The Y. pestis wild-type and ΔyscN strains were prepared for mouse inoculations as previously described [58], except that the bacteria were suspended in 10 mM potassium phosphate buffer saline (KPBS) solution rather than HIB. Groups of 10 naïve female Swiss-Webster mice were inoculated via the subcutaneous route with 0.2 mL aliquots of the ΔyscN Y. pestis mutant at the following doses: 0, 102, 103, 104, 105, 106 and 107 CFU. The intermediate data for survival after 21 days post-inoculation are shown in Table 1 for the purpose of the current work. The data are a part of a separate experiment which was performed over 65 days in total and the results will be published in a separate manuscript. After 65 days, the survivors were humanely euthanized.

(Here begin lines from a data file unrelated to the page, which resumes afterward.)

Lemma group_fold_none (rules : list Rule) (d : RuleTier -> option (list Rule))
    (t : RuleTier) :
  d t = None -> (forall rule, In rule rules -> tier rule <> t) ->
  fold_left group_step rules d t = None.
Proof.
  revert d. induction rules as [| r rules IH]; intros d Hd Hr; [exact Hd|].
  cbn [fold_left]. apply IH.
  - unfold group_step. rewrite bool_decide_eq_false_2; [exact Hd|].
    intros ->. apply (Hr r); [left|]; reflexivity.
  - intros rule Hin. apply Hr. right. exact Hin.
Qed.

(** X3: [_evaluate_by_tiers] visits a tier only if some applicable rule
    belongs to it.  When no applicable rule is of tier [t], the
    evaluator of [t] does not run (its state and counters are unchanged)
    and the result holds no violation of tier [t]; so without a
    Safety-tier rule among the applicable ones, the Safety patterns are
    not checked at all. *)
Theorem tier_without_rules_is_skipped (self : RuleEngine)
    (request : RuleEvaluationRequest) (rules : list Rule) (t : RuleTier) :
  (forall rule, In rule rules -> tier rule <> t) ->
  untouched t self (snd (_evaluate_by_tiers self request rules))
  /\ Forall (fun v => rule_tier v <> t)
            (violations (fst (_evaluate_by_tiers self request rules))).
Proof.
  intros Hr. unfold _evaluate_by_tiers.
  pose proof (tier_loop_skips [SAFETY; OPERATIONAL; PREFERENCE] request
                (group_by_tier rules) t (new_result true 1.0%float 1.0%float, self)
                (group_fold_none rules _ t eq_refl Hr) (List.Forall_nil _)) as [Hu Hf].
  destruct (tier_loop _ _ _ _) as [result self']. cbn [fst snd] in *. split; assumption.
Qed.

Lemma tier_without_rules_is_skipped_witness :
  safety_matches "how to make a bomb"
  /\ untouched SAFETY (init None)
       (snd (_evaluate_by_tiers (init None) (sample_request "how to make a bomb") []))
  /\ violations (fst (_evaluate_by_tiers (init None)
                        (sample_request "how to make a bomb") [])) = [].
Proof.
  split.
  - exists {| SafetyEngine.pattern := "how to make a bomb";
              SafetyEngine.pattern_severity := CRITICAL;
              SafetyEngine.category := "dangerous_content" |}.
    split; [right; left; reflexivity | reflexivity].
  - destruct (tier_without_rules_is_skipped (init None)
                (sample_request "how to make a bomb") [] SAFETY) as [Hu _].
    + intros rule [].
    + split; [exact Hu | reflexivity].
Defined.

Lemma tiered_loop_filter (tiers : list RuleTier) (request : RuleEvaluationRequest)
    (t t' : RuleTier) (acc : ValidationResult * RuleEngine) :
  req_tier request = Some t' -> t <> t' ->
  Forall (fun v => rule_tier v = t') (violations (fst acc)) ->
  untouched t (snd acc) (snd (tiered_loop tiers request acc))
  /\ Forall (fun v => rule_tier v = t') (violations (fst (tiered_loop tiers request acc))).
Proof.
  intros Hreq Hne. revert acc.
  induction tiers as [| tier rest IH]; intros [result self] Hv;
    [split; [apply untouched_refl | exact Hv]|].
  cbn [tiered_loop]. rewrite Hreq.
  destruct (bool_decide (t' = tier)) eqn:E; cbn [negb]; [|apply IH; exact Hv].
  apply bool_decide_eq_true_1 in E. subst tier.
  destruct (run_tier_engine_frame self t' t request Hne) as (r & self' & Hr & Hu & Hf).
  rewrite Hr. cbn [fst snd] in *.
  pose proof (merge_violations_forall _ _ _ Hv Hf) as Hm.
  destruct (bool_decide (t' = SAFETY) && is_blocked (_merge_tier_result result r)).
  - cbn [fst snd]. split; assumption.
  - destruct (IH (_merge_tier_result result r, self') Hm) as [Hu' Hf'].
    cbn [fst snd] in Hu'. split; [eapply untouched_trans; eassumption | exact Hf'].
Qed.

(** X4: with a tier filter, [evaluate_tiered] runs the evaluator of that
    tier only: the evaluators of the other two tiers are left untouched
    and every violation of the result is of the requested tier. *)
Theorem tier_filter_isolates (self : RuleEngine) (request : RuleEvaluationRequest)
    (t t' : RuleTier) :
  req_tier request = Some t' -> t <> t' ->
  untouched t self (snd (evaluate_tiered self request))
  /\ Forall (fun v => rule_tier v = t') (violations (fst (evaluate_tiered self request))).
Proof.
  intros Hreq Hne. unfold evaluate_tiered.
  apply (tiered_loop_filter _ request t t' (new_result true 1.0%float 1.0%float, self)
           Hreq Hne (List.Forall_nil _)).
Qed.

For control experiments, the non-inoculated animals were challenged with 180 CFU (approximately 90 LD50) of the wild-type Y. pestis CO92 strain via the s. c. route. The animals were observed for 21 days after which survivors were humanely euthanized.


To determine differences between the immunized groups and control group, the following determinations were made. Survival rates were compared by Fisher exact tests with stepdown Bonferroni adjustments. The above analyses were conducted using SAS Version 8.2 (SAS Institute Inc., SAS OnlineDoc, Version 8, Cary, NC 2000).

YscN gene cloning

The synthetic gene, corresponding to the amino acid (a.a.) 95–419 of the Y. pestis YscN protein (Figure S1) was optimized for E. coli expression in silico and assembled using standard synthetic chemistry methods (GenScript). The gene was cloned into pMAL-c4E expression vector (New England Biolabs) between EcoRI and HindIII sites and the final construct was verified by DNA sequencing. The final construct coded for a cleavable (enterokinase) N-terminal fusion with a maltose binding protein (MBP) and a non-cleavable C-terminal 10×His affinity tag. The separation of tags was designed to minimize protein degradation during purification. For protein expression, the clones were transformed into BL21 (DE3) expression strain (EMD), verified by SDS-PAGE to express the desired protein, and stored as glycerol stocks at −80°C.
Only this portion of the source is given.